[Stored records]
Lemma soft_hsm_checkpoint_verifies_witness :
  exists c, parse_tls_presentation (object_bytes soft_object) = Ok c /\ tree_size c = 5 /\
    verify (H := EcdsaP256 sample_p256) c (from_spki_der ALGORITHM (public_spki_der exported_key)) = Ok tt.
Proof.
  destruct (soft_hsm_checkpoint_verifies sample_p256 sample_p256_documented sample_lib sample_prehash
    sample_sha256 "" "" (fun _ _ _ => eq_refl) sample_token sample_soft default_retry_policy
    blank_token generated_token generated_token generated_token generated_token (generated_token, []) []
    generated_label exported_key (MkId [x61]) 5 (zero_array 32) 7 soft_object)
    as (_ & c & Hc & _ & Hs & _ & _ & Hv).
  - done.
  - by split.
  - done.
  - done.
  - reflexivity.
  - etransitivity; [apply surjective_pairing|]. apply (f_equal2 pair); [vm_compute|]; reflexivity.
  - reflexivity.
  - etransitivity; [apply surjective_pairing|]. apply (f_equal2 pair); [vm_compute|]; reflexivity.
  - reflexivity.
  - etransitivity; [apply surjective_pairing|]. apply (f_equal2 pair); vm_compute; reflexivity.
  - exact (ex_intro _ c (conj Hc (conj Hs Hv))).
Defined.
Definition checkpoint_matches (f : CheckpointFields) (c : Checkpoint Signed) : Prop :=
  cf_log_id f = String.string_of_list_byte (as_str (log_id c)) /\
  cf_tree_size f = Checkpoint.tree_size c /\
  hex_decode (cf_root_hash_hex f) = Ok (as_bytes (root_hash c)) /\
  cf_signed_at f = signed_at c /\
  hex_decode (cf_signature_hex f) = Ok (sig_bytes (signature c)).

Definition proof_matches (f : InclusionProofFields) (proof : InclusionProof) : Prop :=
  pf_tree_size f = Inclusion.tree_size proof /\ pf_leaf_index f = leaf_index proof /\
  Forall2 (fun e h => hex_decode e = Ok (as_bytes h)) (audit_path_hex f) (audit_path proof).

Definition entry_matches (f : LogEntryFields) (e : LogEntry) : Prop :=
  match f, e with
  | FieldsNull, Null => True
  | FieldsCertificate name hash_hex count, Certificate entry =>
      name = subject_type_name (subject_type entry) /\
      hex_decode hash_hex = Ok (as_bytes (as_hash (subject_info_hash entry))) /\
      count = len (claims entry)
  | _, _ => False
  end.

Definition expectation_holds {A E F} (debug : E -> string) (x : ParseExpectation F) (parsed : result A E)
    (accepted : F -> A -> Prop) : Prop :=
  match outcome x, parsed with
  | Accept, Ok a => exists f, fields x = Some f /\ accepted f a
  | Reject, Err e => class_named (error_class x) (debug e)
  | _, _ => False
  end.

Section Holds.
Context (text : Rendering) {hasher : Hasher} (p : P256).

Definition checkpoint_verifies (v : option (VerifyExpectation CheckpointVerifyMaterial))
    (c : Checkpoint Signed) : Prop :=
  match v with
  | None => True
  | Some v => exists key, hex_decode (verifying_key_spki_hex (material v)) = Ok key /\
      outcome_holds (debug_checkpoint_verify_error text) (verify_outcome v) (verify_error_class v)
        (Checkpoint.verify (H := EcdsaP256 p) c (from_spki_der EcdsaP256Sha256 key))
  end.

Definition proof_verifies (v : option (VerifyExpectation InclusionProofVerifyMaterial))
    (proof : InclusionProof) : Prop :=
  match v with
  | None => True
  | Some v => exists leaf root : HashOutput,
      hex_decode (leaf_hash_hex (material v)) = Ok (as_bytes leaf) /\
      hex_decode (root_hash_hex (material v)) = Ok (as_bytes root) /\
      outcome_holds (debug_proof_error text) (verify_outcome v) (verify_error_class v)
        (Inclusion.verify proof leaf root)
  end.

Definition vector_holds (v : Vector) : Prop :=
  match v with
  | CheckpointV v => exists bytes, hex_decode (cv_wire_hex v) = Ok bytes /\
      expectation_holds (debug_checkpoint_parse_error text) (cv_parse v) (parse_tls_presentation bytes)
        (fun f c => checkpoint_matches f c /\ checkpoint_verifies (cv_verify v) c)
  | InclusionProofV v => exists bytes, hex_decode (pv_wire_hex v) = Ok bytes /\
      expectation_holds (debug_wire_error text) (pv_parse v) (tls_parse_exact (T := InclusionProof) bytes)
        (fun f proof => proof_matches f proof /\ proof_verifies (pv_verify v) proof)
  | LogEntryV v => exists bytes, hex_decode (ev_wire_hex v) = Ok bytes /\
      expectation_holds (debug_wire_error text) (ev_parse v) (tls_parse_exact (T := LogEntry) bytes) entry_matches
  end.
End Holds.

Your instructions - Please make an exact copy of the lines from the one holding "v)) = Ok key /\" through the final line of the records above, nothing more.

Written answer -
  | Some v => exists key, hex_decode (verifying_key_spki_hex (material v)) = Ok key /\
      outcome_holds (debug_checkpoint_verify_error text) (verify_outcome v) (verify_error_class v)
        (Checkpoint.verify (H := EcdsaP256 p) c (from_spki_der EcdsaP256Sha256 key))
  end.

Definition proof_verifies (v : option (VerifyExpectation InclusionProofVerifyMaterial))
    (proof : InclusionProof) : Prop :=
  match v with
  | None => True
  | Some v => exists leaf root : HashOutput,
      hex_decode (leaf_hash_hex (material v)) = Ok (as_bytes leaf) /\
      hex_decode (root_hash_hex (material v)) = Ok (as_bytes root) /\
      outcome_holds (debug_proof_error text) (verify_outcome v) (verify_error_class v)
        (Inclusion.verify proof leaf root)
  end.

Definition vector_holds (v : Vector) : Prop :=
  match v with
  | CheckpointV v => exists bytes, hex_decode (cv_wire_hex v) = Ok bytes /\
      expectation_holds (debug_checkpoint_parse_error text) (cv_parse v) (parse_tls_presentation bytes)
        (fun f c => checkpoint_matches f c /\ checkpoint_verifies (cv_verify v) c)
  | InclusionProofV v => exists bytes, hex_decode (pv_wire_hex v) = Ok bytes /\
      expectation_holds (debug_wire_error text) (pv_parse v) (tls_parse_exact (T := InclusionProof) bytes)
        (fun f proof => proof_matches f proof /\ proof_verifies (pv_verify v) proof)
  | LogEntryV v => exists bytes, hex_decode (ev_wire_hex v) = Ok bytes /\
      expectation_holds (debug_wire_error text) (ev_parse v) (tls_parse_exact (T := LogEntry) bytes) entry_matches
  end.
End Holds.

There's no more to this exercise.